Accellion failed to notify customers of a zero-day vulnerability in its file transfer application (FTA) and related cyber-attacks targeting the security flaw, according to a new report from professional services firm KPMG.
FTA is a large file transfer service that was retired at the end of April 2021, after being in use for roughly 20 years. In mid-December, Accellion identified a critical vulnerability in the service and later discovered in-the-wild hacking attempts targeting the flaw.
At the time of attack, FTA still had roughly 50 customers, and some already confirmed impact from the incident, including The Reserve Bank of New Zealand, the U.S.-based law firm Jones Day, the Office of the Washington State Auditor (SAO), and security and compliance solutions provider Qualys.
While Accellion did issue patches for the targeted security bugs, a problem with its email system prevented it from notifying impacted customers of the attacks in a timely manner, explains KPMG, which was engaged by the Reserve Bank of New Zealand – Te Pūtea Matua – to review the bank’s response to the breach.
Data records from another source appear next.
Lemma scan_number_fixed strict prec emax s p n r :
  0 <= n -> stops r -> scan_number strict prec emax s (fixed_text p n ++ r) = Some (Some (dec_round prec emax s n (Z.of_nat p), r)).
Proof.
  intros Hn Hr. unfold scan_number. rewrite fixed_no_hex by done. destruct (fixed_text_digit p n Hn) as (c & v & Ec & Hc).
  rewrite Ec. cbn [String.list_ascii_of_string app]. rewrite !digit_no_word by (done || by apply digit_lower).
  rewrite app_comm_cons, <- Ec, read_fixed_text by done. cbn [mbind option_bind].
  replace (read_exponent strict r) with (Some (0, r)) by (destruct Hr as [Hr|Hr]; destruct r as [|d r]; try done; by injection Hr as ->).
  cbn [mbind option_bind]. by rewrite Z.sub_0_r.
Qed.

Lemma read_sign_fixed s p n r : 0 <= n -> read_sign (skip_space ((sign_text s ++ fixed_text p n) ++ r)) = (s, fixed_text p n ++ r).
Proof.
  intros Hn. destruct (fixed_text_digit p n Hn) as (c & v & -> & Hc). destruct (digit_not_space _ Hc) as (Hs & Hm & Hp).
  destruct s; cbn [sign_text app]; [by rewrite skip_space_none|]. rewrite skip_space_none by done. cbn [read_sign]. by rewrite !eqb_ne by done.
Qed.

Lemma scaled_nonneg p m e : 0 <= scaled p (Zpos m) e.
Proof.
  unfold scaled. case_test; [apply Z.mul_nonneg_nonneg; [|lia]; apply Z.mul_nonneg_nonneg; lia|].
  unfold div_even. assert (0 <= Zpos m * 10 ^ Z.of_nat p / 2 ^ (- e)) by (apply Z.div_pos; lia).
  destruct (_ ?= _); try case_test; lia.
Qed.

(** What [%w.pf] has printed is read back as the nearest number. *)
Lemma scan_float_text strict prec emax b w p x r :
  blank b -> stops r -> scan_float strict prec emax (b ++ fmt_f w p x ++ r) = Some (Some (logged prec emax p x, r)).
Proof.
  intros Hb Hr. unfold fmt_f. set (k := (w - length (float_text p x))%nat).
  assert (Hk : blank (replicate k " "%char)) by (apply Forall_replicate; done).
  unfold scan_float. rewrite skip_space_blank by done. rewrite <- app_assoc, skip_space_blank by done.
  destruct x as [s|s| |s m e]; cbn [float_text logged].
  - rewrite read_sign_fixed, scan_number_fixed by (done || lia). done.
  - destruct s; cbn; destruct Hr as [Hr|Hr]; destruct r as [|d r]; try done; injection Hr as ->; cbn; by destruct strict.
  - cbn. destruct Hr as [Hr|Hr]; destruct r as [|d r]; try done. by injection Hr as ->.
  - rewrite read_sign_fixed, scan_number_fixed by (done || apply scaled_nonneg). done.
Qed.
(* ===== verification/ConfOk.v ===== *)
(** * Configuration sections: what is read

    A table has a line of keywords and rows of values; [keyMatch] accepts exactly
    the lines of distinct keywords of the list, and [mapValues] then gives every
    keyword the value of its column.  A section of assignments gives every keyword
    its last value. *)

From Stdlib Require Import Ascii.
From S2P Require Import Prelude CString Stdio Words Conf.

(** ** Words *)

Definition blank (b : list ascii) : Prop := Forall (fun c => is_space c = true) b.
Definition good_word (w : list ascii) : Prop := w <> [] /\ Forall (fun c => is_space c = false) w /\ Z.of_nat (length w) < word_buf.
Definition stops (r : list ascii) : Prop := match r with [] => True | c :: _ => is_space c = true end.

Lemma skip_while_blank b r : blank b -> skip_while is_space (b ++ r) = skip_while is_space r.
Proof. induction 1 as [|c b Hc _ IH]; [done|]. cbn [app skip_while]. by rewrite Hc. Qed.

Lemma take_until_space w r : Forall (fun c => is_space c = false) w -> stops r -> take_until is_space (w ++ r) = (w, r).
Proof.
  induction 1 as [|c w Hc _ IH]; intros Hr.
  - destruct r as [|c r]; [done|]. cbn in Hr. cbn [app take_until]. by rewrite Hr.
  - cbn [app take_until]. rewrite Hc, IH by done. done.
Qed.

Lemma getNextWord_at b w r : blank b -> good_word w -> stops r -> getNextWord_ (b ++ w ++ r) = Some (Some w, r).
Proof.
  intros Hb (Hne & Hw & Hl) Hr. unfold getNextWord_, next_word. rewrite skip_while_blank by done.
  destruct w as [|c w]; [done|]. replace (skip_while is_space ((c :: w) ++ r)) with ((c :: w) ++ r).
  2: { cbn [app skip_while]. inversion Hw as [|? ? Hc _]. by rewrite Hc. }
  rewrite take_until_space by done. by rewrite (proj2 (Z.ltb_lt _ _)).
Qed.

Lemma getNextWord_none b : blank b -> getNextWord_ b = Some (None, []).
Proof. intros Hb. unfold getNextWord_, next_word. rewrite <- (app_nil_r b), skip_while_blank by done. done. Qed.

(** Words with the blanks before each. *)
Fixpoint spread (l : list (list ascii * list ascii)) : list ascii := match l with [] => [] | (b, w) :: l => b ++ w ++ spread l end.
Definition spaced (l : list (list ascii * list ascii)) : Prop := Forall (fun p => blank (fst p)) l /\ Forall (fun p => fst p <> []) (tail l).

Lemma spaced_tail p l : spaced (p :: l) -> spaced l.
Proof. intros [H1 H2]. inversion H1. split; [done|]. cbn in H2. destruct l; [constructor|]. by inversion H2. Qed.

Lemma spaced_stops p l : spaced (p :: l) -> stops (spread l).
Proof.
  intros [H1 H2]. destruct l as [|[b w] l]; [done|]. cbn in H2. inversion H1 as [|? ? _ H1']. inversion H1' as [|? ? Hb _]. inversion H2 as [|? ? Hne _].
  cbn in *. destruct b as [|c b]; [done|]. by inversion Hb.
Qed.
(* ===== verification/LogBase.v ===== *)
(** * Records of the event log: reading and writing of fields

    A record of [lsb.events] is a line of numbers and quoted strings with blanks
    between them.  This file has the steps from which the functions of
    [lsbatch/lib/lsb.log.c] are made - a conversion of [sscanf] at the pointer
    into the line, the pointer's move over the character that follows, the
    macros [copyQStr] and [saveQStr], a formatted write - and the laws that
    relate them to lists of fields, which are the format of the log. *)

From Stdlib Require Import Ascii SpecFloat.
From S2P Require Import Prelude CString Float32 Stdio Words Lsb.

Definition LSBE_UNKNOWN_EVENT : Z := 44.
Definition LSBE_EVENT_FORMAT : Z := 45.
Definition LSBE_EOF : Z := 46.
Definition LSBE_SYS_CALL : Z := 51.

Definition MAX_VERSION_LEN : Z := 12.
Definition MAX_CMD_DESC_LEN : Z := 256.
Definition MAX_JOB_DESC_LEN : Z := 4096.
Definition MAXFILENAMELEN : Z := 4096.
Definition MAXPATHLEN : Z := 4096.
Definition MAXHOSTNAMELEN : Z := 64.
Definition MAXLSFNAMELEN : Z := 40.
Definition LSF_RLIM_NLIMITS : nat := 11.

(** ** Reading *)

(** The pointer into the line: what is left of it, or [None] behind the
    terminating zero, where nothing may be read. *)
Definition line : Type := option (list ascii).

Definition int32 (z : Z) : bool := (- 2 ^ 31 <=? z) && (z <? 2 ^ 31).

(** [sscanf(line, "%d%n", ...)] and the move to the end of the number; a number
    that is no [int] is undefined. *)
Definition scan_d : M line Z := fun l =>
  w ← l;
  match scan_int w with
  | Some (v, r) => if int32 v then Some (inr v, Some r) else None
  | None => Some (inl LSBE_EVENT_FORMAT, l)
  end.

(** The same for [%f] and [%lf]. *)
Definition scan_real (prec emax : Z) : M line spec_float := fun l =>
  w ← l; o ← scan_float true prec emax w;
  Some (match o with
        | Some (x, r) => (inr x, Some r)
        | None => (inl LSBE_EVENT_FORMAT, l)
        end).
Definition scan_f : M line spec_float := scan_real 24 128.
Definition scan_lf : M line spec_float := scan_real 53 1024.

(** The 1 of [line += ccount + 1]. *)
Definition next : M line unit := fun l =>
  w ← l; Some (inr tt, match w with [] => None | _ :: r => Some r end).

(** A conversion after which the pointer is left where it was. *)
Definition peek {A} (m : M line A) : M line A := fun l =>
  '(o, l') ← m l; Some (match o with inr a => (inr a, l) | inl e => (inl e, l') end).

(** [stripQStr] into a buffer of [cap] bytes, and the move to behind the closing
    quote. *)
Definition strip (cap : nat) : M line (list ascii) := fun l =>
  w ← l; o ← stripQStr cap w;
  Some (match o with
        | Some (s, r) => (inr s, Some r)
        | None => (inl LSBE_EVENT_FORMAT, l)
        end).

(** A string of the record, read through a buffer of a fixed size. *)
Definition strip_next (cap : Z) : M line (list ascii) :=
  let! s := strip (Z.to_nat cap) in next;; ret s.

Definition saveQStr : M line (list ascii) := fun l =>
  w ← l; (let! s := strip (length w) in next;; ret s) l.

(** The string is to be shorter than [maxLen] and, where [nonNil] is set, not
    empty. *)
Definition fits (maxLen : Z) (nonNil : bool) (s : list ascii) : bool :=
  negb ((maxLen <=? Z.of_nat (length s)) || nonNil && match s with [] => true | _ => false end).
Definition copyQStr (maxLen : Z) (nonNil : bool) : M line (list ascii) :=
  let! s := saveQStr in if fits maxLen nonNil s then ret s else fail LSBE_EVENT_FORMAT.

(** A field that is there if an option is set. *)
Definition when {A} (b : bool) (m : M line A) (d : A) : M line A := if b then m else ret d.

(** [for (i = 0; i < n; i++)] over elements that are read. *)
Fixpoint read_n {A} (n : nat) (m : M line A) : M line (list A) :=
  match n with
  | O => ret []
  | S n => let! x := m in let! xs := read_n n m in ret (x :: xs)
  end.

Lemma read_n_S {A} n (m : M line A) : read_n (S n) m = (let! x := m in let! xs := read_n n m in ret (x :: xs)).
Proof. done. Qed.

(** [calloc] of [n] elements fails on a negative number, which is huge as a
    size. *)
Definition calloc (n : Z) : M line unit := if n <? 0 then fail LSBE_NO_MEM else ret tt.

(** ** Writing *)

Definition fprint (t : list ascii) : M wfile unit := wr LSBE_SYS_CALL t.
(** [" %d %d"] for as many numbers. *)
Definition fprint_d (zs : list Z) : M wfile unit := fprint (zs ≫= fun z => " "%char :: int_text z).
(** [" %w.pf"] *)
Definition fprint_f (w p : nat) (x : spec_float) : M wfile unit := fprint (" "%char :: fmt_f w p x).
(** [" \"%s\""], quotes in the string are not doubled. *)
Definition fprint_s (s : list ascii) : M wfile unit := fprint (" "%char :: quote :: s ++ [quote]).
Definition addQ (s : option (list ascii)) : M wfile unit := addQStr LSBE_SYS_CALL s.
Definition unless {S} (b : bool) (m : M S unit) : M S unit := if b then ret tt else m.
Module JobForce.
Record jobForceRequestLog := JobForceRequestLog {
  userId : Z; numExecHosts : Z; execHosts : list (list ascii); jobId : Z; idx : Z; options : Z; userName : list ascii }.

(** The numbers end with a blank of their own. *)
Definition writeJobForce (r : jobForceRequestLog) : M wfile unit :=
  fprint_d [jobId r; userId r; idx r; options r; numExecHosts r];; fprint [" "%char];;
  write_strs (execHosts r) (numExecHosts r);;
  addQ (Some (userName r));; fprint [newline].

Definition readJobForce : M line jobForceRequestLog :=
  let! jobId := scan_d in let! userId := scan_d in let! idx := scan_d in let! options := scan_d in let! numExecHosts := scan_d in next;;
  calloc numExecHosts;;
  let! execHosts := read_strs MAXLINELEN numExecHosts in
  let! userName := copyQStr MAX_LSB_NAME_LEN true in
  ret (JobForceRequestLog userId numExecHosts execHosts jobId idx options userName).

Definition fields (r : jobForceRequestLog) : list field :=
  [FInt (jobId r); FInt (userId r); FInt (idx r); FInt (options r); FInt (numExecHosts r); FBlank] ++
  (FStr <$> execHosts r) ++ [FStr (userName r)].
Definition wf (r : jobForceRequestLog) : bool :=
  forallb good (fields r) && okstrs MAXLINELEN (numExecHosts r) (execHosts r) && fits MAX_LSB_NAME_LEN true (userName r).

Lemma JobForce_writes_ok r : wf r = true -> writes_line (writeJobForce r) (fields r).
Proof. unfold wf. intros H. tests. unfold writeJobForce. wrt. done. Qed.

Lemma read_strs_blank cap n ss fs : okstrs cap n ss = true ->
  read_strs cap n (at_ (FBlank :: (FStr <$> ss) ++ fs)) = Some (inr ss, match ss with [] => at_ (FBlank :: fs) | _ => at_ fs end).
Proof.
  destruct ss as [|s ss]; unfold okstrs; intros H; tests; bool_prop; subst; unfold read_strs; rewrite Nat2Z.id; [done|].
  cbn in H0. tests. cbn [length fmap list_fmap app]. rewrite read_n_S. erewrite bind_val; [|by apply strip_next_blank].
  pose proof (read_strs_at cap (Z.of_nat (length ss)) ss fs) as E. unfold read_strs, okstrs in E. rewrite Nat2Z.id, Z.eqb_refl, H1 in E.
  erewrite bind_val; [|by apply E]. done.
Qed.

Lemma JobForce_reads_ok r : wf r = true -> reads readJobForce (fields r) r.
Proof.
  destruct r. unfold wf, fields, reads. cbn. rewrite forallb_app. cbn. intros H. tests. unfold readJobForce.
  do 6 rd. unfold calloc. rewrite (proj2 (Z.ltb_ge _ _)) by (unfold okstrs in H1; tests; bool_prop; lia).
  eapply reads_bind; [done|]. eapply reads_bind; [by apply read_strs_blank|]. destruct execHosts0; rd; by eexists.
Qed.
End JobForce.

Module JobAttrSet.
Record jobAttrSetLog := JobAttrSetLog { jobId : Z; idx : Z; uid : Z; port : Z; hostname : option (list ascii) }.

Definition writeJobAttrSet (r : jobAttrSetLog) : M wfile unit :=
  fprint_d [jobId r; idx r; uid r; port r];; fprint [" "%char];; fprint [newline].
Definition readJobAttrSet : M line jobAttrSetLog :=
  let! jobId := scan_d in let! idx := scan_d in let! uid := scan_d in let! port := scan_d in
  ret (JobAttrSetLog jobId idx uid port None).
(* ===== verification/LogJob.v ===== *)
(** * Records of the event log: new, modified and finished jobs

    The three long records of [lsbatch/lib/lsb.log.c], in the form of
    [LogEvent.v].  Which fields a record has depends on the options of the job. *)

From Stdlib Require Import Ascii SpecFloat.
From S2P Require Import Prelude CString Float32 Stdio Words Lsb Grp LogBase LogEvent.

(** ** Resource limits, [lsbatch/lib/lsb.misc.c] *)

Definition LSF_RLIMIT_FSIZE : nat := 1.
Definition LSF_RLIMIT_DATA : nat := 2.

Definition convertRLimit (pRLimits : list Z) (toKb : bool) : list Z :=
  imap (fun i v =>
    if (Nat.eqb i LSF_RLIMIT_FSIZE || Nat.eqb i LSF_RLIMIT_DATA) && (0 <? v)
    then if toKb then Z.quot v 1024 else i32 (v * 1024)
    else v) pRLimits.

(** What [limitIsOk_] demands of the limits that are converted. *)
Definition oklimits (l : list Z) : bool :=
  (length l =? LSF_RLIM_NLIMITS)%nat && forallb (fun v => v <? 2 ^ 21) (take 2 (drop 1 l)).

Lemma convertRLimit_roundtrip l : oklimits l = true -> convertRLimit (convertRLimit l false) true = l.
Proof.
  unfold oklimits, convertRLimit. intros H. tests. apply list_eq. intros i. rewrite !list_lookup_imap.
  destruct (l !! i) as [v|] eqn:Hv; [|done]. cbn [fmap option_fmap option_map]. f_equal.
  destruct (Nat.eqb i LSF_RLIMIT_FSIZE || Nat.eqb i LSF_RLIMIT_DATA) eqn:E; [|done]. cbn [andb].
  destruct (Z.ltb_spec 0 v) as [Hp|Hp]; cbn [andb]; [|by rewrite (proj2 (Z.ltb_ge _ _)) by lia].
  assert (Hb : v < 2 ^ 21).
  { assert (v ∈ take 2 (drop 1 l)) as Hin.
    { bool_prop. destruct E as [->%Nat.eqb_eq| ->%Nat.eqb_eq].
      - apply (list_elem_of_lookup_2 _ 0). by rewrite lookup_take_lt, lookup_drop by lia.
      - apply (list_elem_of_lookup_2 _ 1). by rewrite lookup_take_lt, lookup_drop by lia. }
    eapply forallb_forall in H0; [|by apply list_elem_of_In]. by apply Z.ltb_lt in H0. }
  rewrite i32_small by lia. rewrite (proj2 (Z.ltb_lt _ _)) by lia. by rewrite Z.quot_mul by lia.
Qed.

Lemma convertRLimit_length l b : length (convertRLimit l b) = length l.
Proof. apply length_imap. Qed.

(** ** New jobs *)

Module JobNew.
Record jobNewLog := JobNewLog {
  jobId : Z; userId : Z; userName : list ascii; options : Z; options2 : Z; numProcessors : Z; submitTime : Z; beginTime : Z;
  termTime : Z; sigValue : Z; chkpntPeriod : Z; restartPid : Z; rLimits : list Z; hostSpec : list ascii; hostFactor : spec_float;
  umask : Z; queue : list ascii; resReq : option (list ascii); fromHost : list ascii; cwd : list ascii; chkpntDir : list ascii;
  inFile : list ascii; outFile : list ascii; errFile : list ascii; inFileSpool : list ascii; commandSpool : list ascii;
  jobSpoolDir : list ascii; subHomeDir : list ascii; jobFile : list ascii; numAskedHosts : Z; askedHosts : list (list ascii);
  dependCond : option (list ascii); jobName : list ascii; command : list ascii; nxf : Z; xf : list xFile;
  preExecCmd : option (list ascii); postExecCmd : option (list ascii); mailUser : option (list ascii);
  projectName : option (list ascii); niosPort : Z; maxNumProcessors : Z; schedHostType : option (list ascii);
  loginShell : option (list ascii); idx : Z; userPriority : Z; jobDesc : list ascii; specifiedCwd : list ascii }.

(** The limits as they are logged. *)
Definition limits_out (options : Z) (l : list Z) : list Z :=
  if has options SUB_RLIMIT_UNIT_IS_KB then l else convertRLimit l false.
Definition limits_in (options : Z) (l : list Z) : list Z :=
  if has options SUB_RLIMIT_UNIT_IS_KB then l else convertRLimit l true.

(** [subNewLine_] works in place, on strings that the record may share with the
    job. *)
Definition writeJobNew (r : jobNewLog) : M wfile unit :=
  let rl := limits_out (options r) (rLimits r) in
  fprint_d [jobId r; userId r; options r; numProcessors r; i32 (submitTime r); i32 (beginTime r); i32 (termTime r);
            sigValue r; chkpntPeriod r; restartPid r];;
  addQ (Some (userName r));;
  write_ints rl LSF_RLIM_NLIMITS;;
  addQ (Some (hostSpec r));;
  fprint_f 6 2 (hostFactor r);;
  fprint_d [umask r];;
  addQ (Some (queue r));;
  addQ (subNewLine_ <$> resReq r);;
  addQ (Some (fromHost r));; addQ (Some (cwd r));; addQ (Some (chkpntDir r));; addQ (Some (inFile r));;
  addQ (Some (outFile r));; addQ (Some (errFile r));; addQ (Some (subHomeDir r));; addQ (Some (jobFile r));;
  fprint_d [numAskedHosts r];;
  write_strs (askedHosts r) (numAskedHosts r);;
  addQ (subNewLine_ <$> dependCond r);;
  addQ (subNewLine_ <$> preExecCmd r);;
  unless (negb (has (options r) SUB_POST_EXEC)) (addQ (subNewLine_ <$> postExecCmd r));;
  addQ (Some (jobName r));;
  addQ (Some (subNewLine_ (command r)));;
  fprint_d [nxf r];;
  write_xf (xf r) (nxf r);;
  addQ (subNewLine_ <$> mailUser r);;
  addQ (projectName r);;
  unless (negb (has (options r) SUB_INTERACTIVE)) (fprint_d [niosPort r]);;
  fprint_d [maxNumProcessors r];;
  addQ (schedHostType r);;
  addQ (loginShell r);;
  fprint_d [options2 r];;
  fprint_d [idx r];;
  unless (negb (has (options2 r) SUB2_BSUB_BLOCK)) (fprint_d [niosPort r]);;
  addQ (Some (inFileSpool r));;
  addQ (Some (commandSpool r));;
  addQ (Some (jobSpoolDir r));;
  fprint_d [userPriority r];;
  addQ (Some (subNewLine_ (jobDesc r)));;
  addQ (Some (specifiedCwd r));;
  fprint [newline].

(** [*line != '\0'] *)
Definition at_end : M line bool := fun l => w ← l; Some (inr (match w with [] => true | _ => false end), l).

(** The port of a blocked submission, for which [line += ccount] moves over the two
    numbers that have been read. *)
Definition read_block (options2 niosPort : Z) : M line Z :=
  if has options2 SUB2_BSUB_BLOCK then
    scan_d;; scan_d;; let! e := at_end in if e then ret niosPort else peek scan_d
  else ret niosPort.

Definition readJobNew (version : spec_float) : M line jobNewLog :=
  let! jobId := scan_d in let! userId := scan_d in let! options := scan_d in let! numProcessors := scan_d in
  let! submitTime := scan_d in let! beginTime := scan_d in let! termTime := scan_d in let! sigValue := scan_d in
  let! chkpntPeriod := scan_d in let! restartPid := scan_d in next;;
  let! userName := copyQStr MAX_LSB_NAME_LEN true in
  let! rLimits := read_n LSF_RLIM_NLIMITS read_d in
  let! hostSpec := copyQStr MAXHOSTNAMELEN false in
  let! hostFactor := scan_f in let! umask := scan_d in next;;
  let! queue := copyQStr MAX_LSB_NAME_LEN true in
  let! resReq := saveQ in
  let! fromHost := copyQStr MAXHOSTNAMELEN true in
  let! cwd := copyQStr MAXFILENAMELEN false in
  let! chkpntDir := copyQStr MAXFILENAMELEN false in
  let! inFile := copyQStr MAXFILENAMELEN false in
  let! outFile := copyQStr MAXFILENAMELEN false in
  let! errFile := copyQStr MAXFILENAMELEN false in
  let! subHomeDir := copyQStr MAXFILENAMELEN false in
  let! jobFile := copyQStr MAXFILENAMELEN true in
  let! numAskedHosts := read_d in
  let! askedHosts := read_strs MAXLINELEN numAskedHosts in
  let! dependCond := saveQ in
  let! preExecCmd := saveQ in
  let! postExecCmd := when (has options SUB_POST_EXEC) saveQ None in
  let! jobName := copyQStr MAX_CMD_DESC_LEN false in
  let! command := copyQStr MAX_CMD_DESC_LEN false in
  let! nxf := read_d in
  let! xf := read_xf nxf in
  let! mailUser := saveQ in
  let! projectName := saveQ in
  let! niosPort := when (has options SUB_INTERACTIVE) read_d 0 in
  let! maxNumProcessors := read_d in
  let! schedHostType := saveQ in
  let! loginShell := saveQ in
  let! (options2, idx) := peek (let! o := scan_d in let! i := scan_d in ret (o, i)) in
  let! niosPort := read_block options2 niosPort in
  let rLimits := limits_in options rLimits in
  let! inFileSpool := copyQStr MAXFILENAMELEN false in
  let! commandSpool := copyQStr MAXFILENAMELEN false in
  let! jobSpoolDir := copyQStr MAXPATHLEN false in
  let! userPriority := peek scan_d in
  let! jobDesc := when (since VOLCLAVA_VERSION2_2 version) (copyQStr MAX_JOB_DESC_LEN false) [] in
  let! specifiedCwd := when (since VOLCLAVA_VERSION2_2 version) (copyQStr MAXFILENAMELEN false) [] in
  ret (JobNewLog jobId userId userName options options2 numProcessors submitTime beginTime termTime sigValue chkpntPeriod restartPid
         rLimits hostSpec hostFactor umask queue resReq fromHost cwd chkpntDir inFile outFile errFile inFileSpool commandSpool
         jobSpoolDir subHomeDir jobFile numAskedHosts askedHosts dependCond jobName command nxf xf preExecCmd postExecCmd mailUser
         projectName niosPort maxNumProcessors schedHostType loginShell idx userPriority jobDesc specifiedCwd).

Definition fields (r : jobNewLog) : list field :=
  [FInt (jobId r); FInt (userId r); FInt (options r); FInt (numProcessors r); FInt (submitTime r); FInt (beginTime r);
   FInt (termTime r); FInt (sigValue r); FInt (chkpntPeriod r); FInt (restartPid r); FStr (userName r)] ++
  (FInt <$> limits_out (options r) (rLimits r)) ++
  [FStr (hostSpec r); FFix 6 2 (hostFactor r); FInt (umask r); FStr (queue r); FStr (str (resReq r)); FStr (fromHost r); FStr (cwd r);
   FStr (chkpntDir r); FStr (inFile r); FStr (outFile r); FStr (errFile r); FStr (subHomeDir r); FStr (jobFile r);
   FInt (numAskedHosts r)] ++
  (FStr <$> askedHosts r) ++
  [FStr (str (dependCond r)); FStr (str (preExecCmd r))] ++
  (if has (options r) SUB_POST_EXEC then [FStr (default [] (postExecCmd r))] else []) ++
  [FStr (jobName r); FStr (command r); FInt (nxf r)] ++
  (xf r ≫= xf_fields) ++
  [FStr (str (mailUser r)); FStr (str (projectName r))] ++
  (if has (options r) SUB_INTERACTIVE then [FInt (niosPort r)] else []) ++
  [FInt (maxNumProcessors r); FStr (str (schedHostType r)); FStr (str (loginShell r)); FInt (options2 r); FInt (idx r)] ++
  (if has (options2 r) SUB2_BSUB_BLOCK then [FInt (niosPort r)] else []) ++
  [FStr (inFileSpool r); FStr (commandSpool r); FStr (jobSpoolDir r); FInt (userPriority r); FStr (jobDesc r); FStr (specifiedCwd r)].

(** An optional string is there exactly if its option is set. *)
Definition okopt (b : bool) (p : option (list ascii)) : bool := if b then bool_decide (is_Some p) else bool_decide (p = None).
Definition okport (o o2 port : Z) : bool :=
  has o SUB_INTERACTIVE || has o2 SUB2_BSUB_BLOCK || (port =? 0).

Definition wf (version : spec_float) (r : jobNewLog) : bool :=
  let new := since VOLCLAVA_VERSION2_2 version in
  forallb good (fields r) && fits MAX_LSB_NAME_LEN true (userName r) && oklimits (rLimits r) && fits MAXHOSTNAMELEN false (hostSpec r) &&
  okf 2 (hostFactor r) && fits MAX_LSB_NAME_LEN true (queue r) && isSome (resReq r) && fits MAXHOSTNAMELEN true (fromHost r) &&
  fits MAXFILENAMELEN false (cwd r) && fits MAXFILENAMELEN false (chkpntDir r) && fits MAXFILENAMELEN false (inFile r) &&
  fits MAXFILENAMELEN false (outFile r) && fits MAXFILENAMELEN false (errFile r) && fits MAXFILENAMELEN false (subHomeDir r) &&
  fits MAXFILENAMELEN true (jobFile r) && okstrs MAXLINELEN (numAskedHosts r) (askedHosts r) &&
  isSome (dependCond r) && isSome (preExecCmd r) && okopt (has (options r) SUB_POST_EXEC) (postExecCmd r) &&
  fits MAX_CMD_DESC_LEN false (jobName r) && fits MAX_CMD_DESC_LEN false (command r) && okxf (nxf r) (xf r) &&
  isSome (mailUser r) && isSome (projectName r) && okport (options r) (options2 r) (niosPort r) &&
  isSome (schedHostType r) && isSome (loginShell r) &&
  fits MAXFILENAMELEN false (inFileSpool r) && fits MAXFILENAMELEN false (commandSpool r) && fits MAXPATHLEN false (jobSpoolDir r) &&
  fits MAX_JOB_DESC_LEN false (jobDesc r) && oknew new (jobDesc r) && fits MAXFILENAMELEN false (specifiedCwd r) &&
  oknew new (specifiedCwd r).

Lemma limits_in_out o l : oklimits l = true -> limits_in o (limits_out o l) = l.
Proof. intros H. unfold limits_in, limits_out. destruct (has o _); [done|]. by apply convertRLimit_roundtrip. Qed.

Lemma limits_out_length o l : oklimits l = true -> length (limits_out o l) = LSF_RLIM_NLIMITS.
Proof.
  unfold oklimits, limits_out. intros H. tests. apply Nat.eqb_eq in H. destruct (has o _); [done|]. by rewrite convertRLimit_length.
Qed.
The bank was alerted to the vulnerability on January 6 only and applied the available patches the day after. However, the bank also received system-generated alerts of potential anomalous behavior.
“We have not sighted evidence that the vendor informed the Bank that the System vulnerability was being actively exploited at other customers. This information, if provided in a timely manner is highly likely to have significantly influenced key decisions that were being made by the Bank at the time,” KPMG said in the report.
One other issue that the investigation revealed was the fact that the bank used the service for more than just secure file transfers, as intended, but instead relied on it as an information repository and collaboration too, which increased the volume of information at risk.
“We were over-reliant on Accellion – the supplier of the file transfer application (FTA) – to alert us to any vulnerabilities in their system. In this instance, their notifications to us did not leave their system and hence did not reach the Reserve Bank in advance of the breach. We received no advance warning,” the bank’s Governor Adrian Orr said.
Orr also said that the bank takes full responsibility for the identified shortfalls. The total cost of the breach is estimated at around $3.5 million.
The attacks on FTA were linked to the FIN11 cybercrime group. The attackers published some of the stolen information on the Tor website associated with the Clop ransomware gang.